Inappropriate medication prescribing is a significant problem among older adults that may contribute to increased morbidity and mortality as well as increased costs of care. The development of specific lists of medications that are considered potentially inappropriate for older adults, such as the Beers criteria (BC), make it relatively easy to study prescribing practices in large numbers of patients.
The goal of this study was to determine how frequently adverse drug events (ADEs) in the acute care setting are related to BC medications and to determine if BC medication prescribing is significantly associated with the occurrence of ADEs and other negative outcomes in older hospitalized adults.
This was a retrospective review of patients aged > or =75 years admitted to 2 adult internal medicine services over 18 months (March 2000-August 2001). Data regarding general demographic and clinical information were collected; this information included place of residence before admission and at discharge; medications at admission, during the hospital stay, and at discharge; ADEs; length of stay; and in-hospital mortality Patient medical records were used to determine the occurrence of ADEs.

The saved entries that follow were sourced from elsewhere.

Definition isAudio (m : MessageDocument) : bool :=
  match m_type m with AUDIO => true | _ => false end.

(** The query built by listAudioMessages (lines 437-456). *)
Definition audioQuery (room : RoomDocument) (currentUser : Principal)
    (sender : option SenderFilter) (m : MessageDocument) : bool :=
  (m_room m =? r_id room) && isAudio m
  && match sender with
     | Some SenderParent => SenderModel_eqb (m_senderModel m) User
     | Some SenderChildOnly => SenderModel_eqb (m_senderModel m) Child
     | Some SenderMe =>
         SenderModel_eqb (m_senderModel m)
           (if isChildType currentUser then Child else User)
         && (m_senderId m =? getUserId currentUser)
     | Some SenderAll => true
     | None => true
     end.

(** listAudioMessages (lines 426-462). *)
Definition listAudioMessages (roomId : ObjectId) (currentUser : Principal)
    (sender : option SenderFilter) : M (list MessageDocument) :=
  found <- findRoomById roomId ;;
  room <- orThrow NotFoundException found ;;
  liftResult (assertRoomAccess room currentUser) ;;;
  gets (fun s =>
    sortBy laterCreated
      (filter (audioQuery room currentUser sender) (messages s))).

End MessageService.

(* ------------------------------------------------------------------ *)
(** ** ChatGateway (gateway/chat.gateway.ts)                            *)
(* ------------------------------------------------------------------ *)

Module ChatGateway.

(** What the handshake carried: no token, a token [jwtService.verify]
    rejects, or a token it accepts with its payload. *)
Inductive Handshake : Type :=
| NoToken
| InvalidToken
| ValidToken (payload : Principal).

(** The acknowledgement a handler returns to the calling socket. *)
Inductive Ack : Type :=
| ErrRoomIdRequired                     (* { error: 'roomId is required' } *)
| ErrUnauthorized                       (* { error: 'Unauthorized' } *)
| ErrException (e : Exception)          (* { error: error.message } *)
| OkRoom (roomId : ObjectId)            (* { ok: true, roomId } *)
| OkWebrtcSignal                        (* { ok: true, type: 'webrtc_signal' } *)
| AckMessage (msg : MessageDocument)    (* msg *)
| OkMessage (msg : MessageDocument).    (* { ok: true, message } *)

Definition Handler : Type := Store -> Ack * Store.

Record JoinRoomData : Type := {
  j_roomId : option ObjectId;
  j_room : option ObjectId
}.

Record SignalBody : Type := {
  s_roomId : ObjectId;
  s_senderModel : SenderModel;
  s_senderId : ObjectId;
  s_type : string;
  s_payload : SignalPayload
}.

(** handleConnection (lines 35-65): the socket stays connected in every
    branch; only a verified token fills [client.data.user]. *)
Definition handleConnection (client : Socket) (h : Handshake) : Socket :=
  match h with
  | ValidToken payload =>
      {| sock_id := sock_id client; sock_user := Some payload |}
  | InvalidToken => client
  | NoToken => client
  end.

Definition isMember (sock : SocketId) (roomId : ObjectId) (s : Store) : bool :=
  existsb (fun e => (fst e =? sock) && (snd e =? roomId)) (joined s).

(** [client.join(`room:${roomId}`)] *)
Definition join (client : Socket) (roomId : ObjectId) : M unit :=
  modify (fun s =>
    if isMember (sock_id client) roomId s then s
    else with_joined (joined s ++ [(sock_id client, roomId)]) s).

(** [client.leave(`room:${roomId}`)] *)
Definition leave (client : Socket) (roomId : ObjectId) : M unit :=
  modify (fun s =>
    with_joined
      (filter (fun e => negb ((fst e =? sock_id client) && (snd e =? roomId)))
         (joined s)) s).

(** [try { ... } catch (error) { return { error: error.message } }] *)
Definition tryCatch (body : M Ack) : Handler :=
  fun s =>
    match body s with
    | (Ok a, s1) => (a, s1)
    | (Throw e, s1) => (ErrException e, s1)
    end.

(** onJoinRoom (lines 78-117). *)
Definition onJoinRoom (client : Socket) (data : JoinRoomData) : Handler :=
  fun s =>
    match (match j_roomId data with Some r => Some r | None => j_room data end) with
    | None => (ErrRoomIdRequired, s)
    | Some roomId =>
        match sock_user client with
        | None => (ErrUnauthorized, s)
        | Some _ =>
            tryCatch
              (join client roomId ;;;
               emit (ToRoom roomId) EvPresence
                 (PPresence (sock_id client) "joined" roomId) ;;;
               ret (OkRoom roomId)) s
        end
    end.

(** onLeaveRoom (lines 122-147). *)
Definition onLeaveRoom (client : Socket) (roomId : ObjectId) : Handler :=
  tryCatch
    (leave client roomId ;;;
     emit (ToRoom roomId) EvPresence
       (PPresence (sock_id client) "left" roomId) ;;;
     ret (OkRoom roomId)).

(** [body.messageType === 'webrtc_signal'] *)
Definition isWebrtcSignal (body : SendTextBody) : bool :=
  match b_messageType body with
  | Some t => String.eqb t "webrtc_signal"
  | None => false
  end.

(** onSendText (lines 153-217). *)
Definition onSendText (client : Socket) (body : SendTextBody) : Handler :=
  fun s =>
    match sock_user client with
    | None => (ErrUnauthorized, s)
    | Some user =>
        tryCatch
          (if isWebrtcSignal body then
             emit (ToRoomExcept (b_roomId body) (sock_id client))
               EvNewMessage (PBody body) ;;;
             ret OkWebrtcSignal
           else
             let messagePayload :=
               {| MessageService.st_roomId := b_roomId body;
                  MessageService.st_text := js_or (b_text body) (b_content body);
                  MessageService.st_senderModel := b_senderModel body;
                  MessageService.st_senderId := b_senderId body |} in
             msg <- MessageService.sendText messagePayload user ;;
             emit (ToRoom (b_roomId body)) EvNewMessage (PMessage msg) ;;;
             ret (AckMessage msg)) s
    end.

: A total of 389 patients (68.9% female; mean age, approximately 79 years) were included. Of these 389 eligible patients, 107 (27.5%) were prescribed a total of 116 BC medications, and 124 (31.9%) experienced a total of 131 ADEs. Only 9.2% (12/131) of the ADEs were attributed to medications listed among the BC. After controlling for covariates, prescription of a BC medication was not significantly associated with experiencing an ADE (adjusted odds ratio [OR], 1.51; 95% CI, 0.98-2.35; P = 0.064), length of stay (adjusted OR, 1.03; 95% CI, 0.64-1.63; P = 0.91), discharge to higher levels of care (adjusted OR, 1.39; 95% CI, 0.82-2.34; P = 0.22), or in-hospital mortality (adjusted OR, 1.49; 95% CI, 0.77-2.92; P = 0.24).
Interventions targeted specifically at BC medications would have seemingly done little to change the risk of ADEs in this population. Interventions that are more comprehensive than the BC are necessary to reduce the risk of ADEs and the associated morbidity and mortality in acute care of the elderly.